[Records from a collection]
☆ ☆ ☆

(** * ShepherdsPowerTools: the door cut engine

    A shallow embedding of [calculateCuts] from
    [src/renderer/src/pages/DoorCalculator.tsx] (lines 102-205), together with
    the types it reads and returns ([DoorConfig], [UnitPosition], [CutResult])
    and the constant [defaultConfig].

    JavaScript's [number] is an IEEE-754 binary64.  The engine only uses
    [+ - * /], the comparisons [<], [<=], [>], and [Math.round], so it is
    written once over an interface [JSNumber] holding exactly these, and run
    at the instance [float_JSNumber]: Rocq's primitive binary64 floats.

    Statements that only depend on the shape of the code are proved for every
    instance of the interface.  Statements about values are proved for the
    doubles: by evaluation on a given configuration, and, where they range
    over configurations, for the integer values the sliders of the editor
    deliver, by evaluating every case.

    Around the engine, the development also covers the zoom of
    [DoorPreview], the handlers of the door list ([update], [addDoor],
    [deleteDoor], [startRename], [commitRename]), the page selection of
    [App], and the [storage] wrapper of local storage. *)

From Stdlib Require Import ZArith QArith Qround List String Bool Lia.
From Stdlib Require Import FloatClass PrimFloat FloatOps FloatAxioms SpecFloat.
From Stdlib Require Import Uint63.
From Stdlib Require Import DecimalString.
Import ListNotations.

Set Warnings "-inexact-float".

(** ** Numbers *)

Class JSNumber (num : Type) : Type := {
  lit : Z -> num;                  (* an integer literal of the source *)
  add : num -> num -> num;         (* x + y *)
  sub : num -> num -> num;         (* x - y *)
  mul : num -> num -> num;         (* x * y *)
  div : num -> num -> num;         (* x / y *)
  ltb : num -> num -> bool;        (* x < y *)
  leb : num -> num -> bool;        (* x <= y *)
  Math_round : num -> num          (* Math.round(x) *)
}.

(** [x > y] is evaluated as [y < x] (both are false when an operand is NaN). *)
Definition gtb {num : Type} `{JSNumber num} (x y : num) : bool := ltb y x.

Declare Scope num_scope.
Delimit Scope num_scope with num.
Notation "x + y" := (add x y) : num_scope.
Notation "x - y" := (sub x y) : num_scope.
Notation "x * y" := (mul x y) : num_scope.
Notation "x / y" := (div x y) : num_scope.
Notation "x <? y" := (ltb x y) : num_scope.
Notation "x <=? y" := (leb x y) : num_scope.
Notation "x >? y" := (gtb x y) : num_scope.

(** *** IEEE-754 binary64 *)

(** An integer literal as a double; exact below [2^53] in magnitude, which
    covers every literal of the source. *)
Definition float_of_Z (z : Z) : float :=
  match z with
  | Z0 => PrimFloat.zero
  | Zpos _ => PrimFloat.of_uint63 (Uint63.of_Z z)
  | Zneg p => PrimFloat.opp (PrimFloat.of_uint63 (Uint63.of_Z (Zpos p)))
  end.

(** [Math.round] on a double (ECMA-262, 21.3.2.28): NaN, the infinities, the
    zeros and the integral doubles are returned as they are; otherwise the
    result is the integer [floor (x + 1/2)] of the exact sum, with the sign of
    [x] when that integer is zero.  A finite double is [(-1)^s * m * 2^e];
    with [e >= 0] it is integral, with [e < 0] it is below [2^52] in
    magnitude, so the integer is computed in [Z] and converts exactly. *)
Definition float_round (x : float) : float :=
  match Prim2SF x with
  | S754_finite s m e =>
      if (0 <=? e)%Z then x
      else
        let M := if s then Zneg m else Zpos m in
        let n := Z.shiftr (2 * M + Z.shiftl 1 (- e)) (- e + 1) in
        if (n =? 0)%Z then (if s then PrimFloat.neg_zero else PrimFloat.zero)
        else float_of_Z n
  | _ => x
  end.

#[global] Instance float_JSNumber : JSNumber float := {|
  lit := float_of_Z;
  add := PrimFloat.add;
  sub := PrimFloat.sub;
  mul := PrimFloat.mul;
  div := PrimFloat.div;
  ltb := PrimFloat.ltb;
  leb := PrimFloat.leb;
  Math_round := float_round
|}.

(** ** Types *)

Module HandleSide.
Inductive t : Type := left | right.

(** The text a template literal inserts for a side. *)
Definition to_string (s : t) : string :=
  match s with left => "left" | right => "right" end.
End HandleSide.

Record DoorConfig (num : Type) : Type := {
  doorWidth : num;
  doorHeight : num;
  topMargin : num;
  bottomMargin : num;
  leftMargin : num;
  rightMargin : num;
  horizontalGap : num;
  verticalGap : num;
  beadingWidth : num;
  mdfPanelWidth : num;
  topPanelRatio : num;
  handleSide : HandleSide.t;
  handleHeight : num;
  handleIndent : num;
  handleSpread : num
}.

Arguments Build_DoorConfig {num}.
Arguments doorWidth {num}.
Arguments doorHeight {num}.
Arguments topMargin {num}.
Arguments bottomMargin {num}.
Arguments leftMargin {num}.
Arguments rightMargin {num}.
Arguments horizontalGap {num}.
Arguments verticalGap {num}.
Arguments beadingWidth {num}.
Arguments mdfPanelWidth {num}.
Arguments topPanelRatio {num}.
Arguments handleSide {num}.
Arguments handleHeight {num}.
Arguments handleIndent {num}.
Arguments handleSpread {num}.

Record UnitPosition (num : Type) : Type := {
  label : string;
  beadingLeftX : num;
  beadingRightX : num;
  beadingY : num;
  pinX : num;
  pinY : num
}.

Arguments Build_UnitPosition {num}.
Arguments label {num}.
Arguments beadingLeftX {num}.
Arguments beadingRightX {num}.
Arguments beadingY {num}.
Arguments pinX {num}.
Arguments pinY {num}.

(** A template literal: its fixed text and the values it interpolates, in
    order.  [ToFixed1 v] stands for [v.toFixed(1)] and [ToString v] for the
    default conversion of a number. *)
Inductive piece (num : Type) : Type :=
  | Text (s : string)
  | ToFixed1 (v : num)
  | ToString (v : num).

Arguments Text {num}.
Arguments ToFixed1 {num}.
Arguments ToString {num}.

Definition message (num : Type) : Type := list (piece num).

(** The object [calculateCuts] returns.  Its keys live in a module of their
    own because several of them are also names of local constants of the
    function, which are definitions below. *)
Module CutResult.
Record t (num : Type) : Type := {
  panelWidth : num;
  topPanelHeight : num;
  bottomPanelHeight : num;
  topHorizontalBeading : num;
  topVerticalBeading : num;
  bottomHorizontalBeading : num;
  bottomVerticalBeading : num;
  topHorizontalBeadingShort : num;
  topVerticalBeadingShort : num;
  bottomHorizontalBeadingShort : num;
  bottomVerticalBeadingShort : num;
  panelBeadingGap : num;
  unitPositions : list (UnitPosition num);
  handleWarnings : list (message num);
  isValid : bool;
  errors : list string
}.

☆ ☆ ☆

• [WHAT THIS TASK INVOLVES]:
The lines to retype run from the start of the entries through the line containing "Around the engine, the"; reproduce them exactly and add nothing.

• [REPLY TO THE TASK]:
(** * ShepherdsPowerTools: the door cut engine

    A shallow embedding of [calculateCuts] from
    [src/renderer/src/pages/DoorCalculator.tsx] (lines 102-205), together with
    the types it reads and returns ([DoorConfig], [UnitPosition], [CutResult])
    and the constant [defaultConfig].

    JavaScript's [number] is an IEEE-754 binary64.  The engine only uses
    [+ - * /], the comparisons [<], [<=], [>], and [Math.round], so it is
    written once over an interface [JSNumber] holding exactly these, and run
    at the instance [float_JSNumber]: Rocq's primitive binary64 floats.

    Statements that only depend on the shape of the code are proved for every
    instance of the interface.  Statements about values are proved for the
    doubles: by evaluation on a given configuration, and, where they range
    over configurations, for the integer values the sliders of the editor
    deliver, by evaluating every case.

    Around the engine, the development also covers the zoom of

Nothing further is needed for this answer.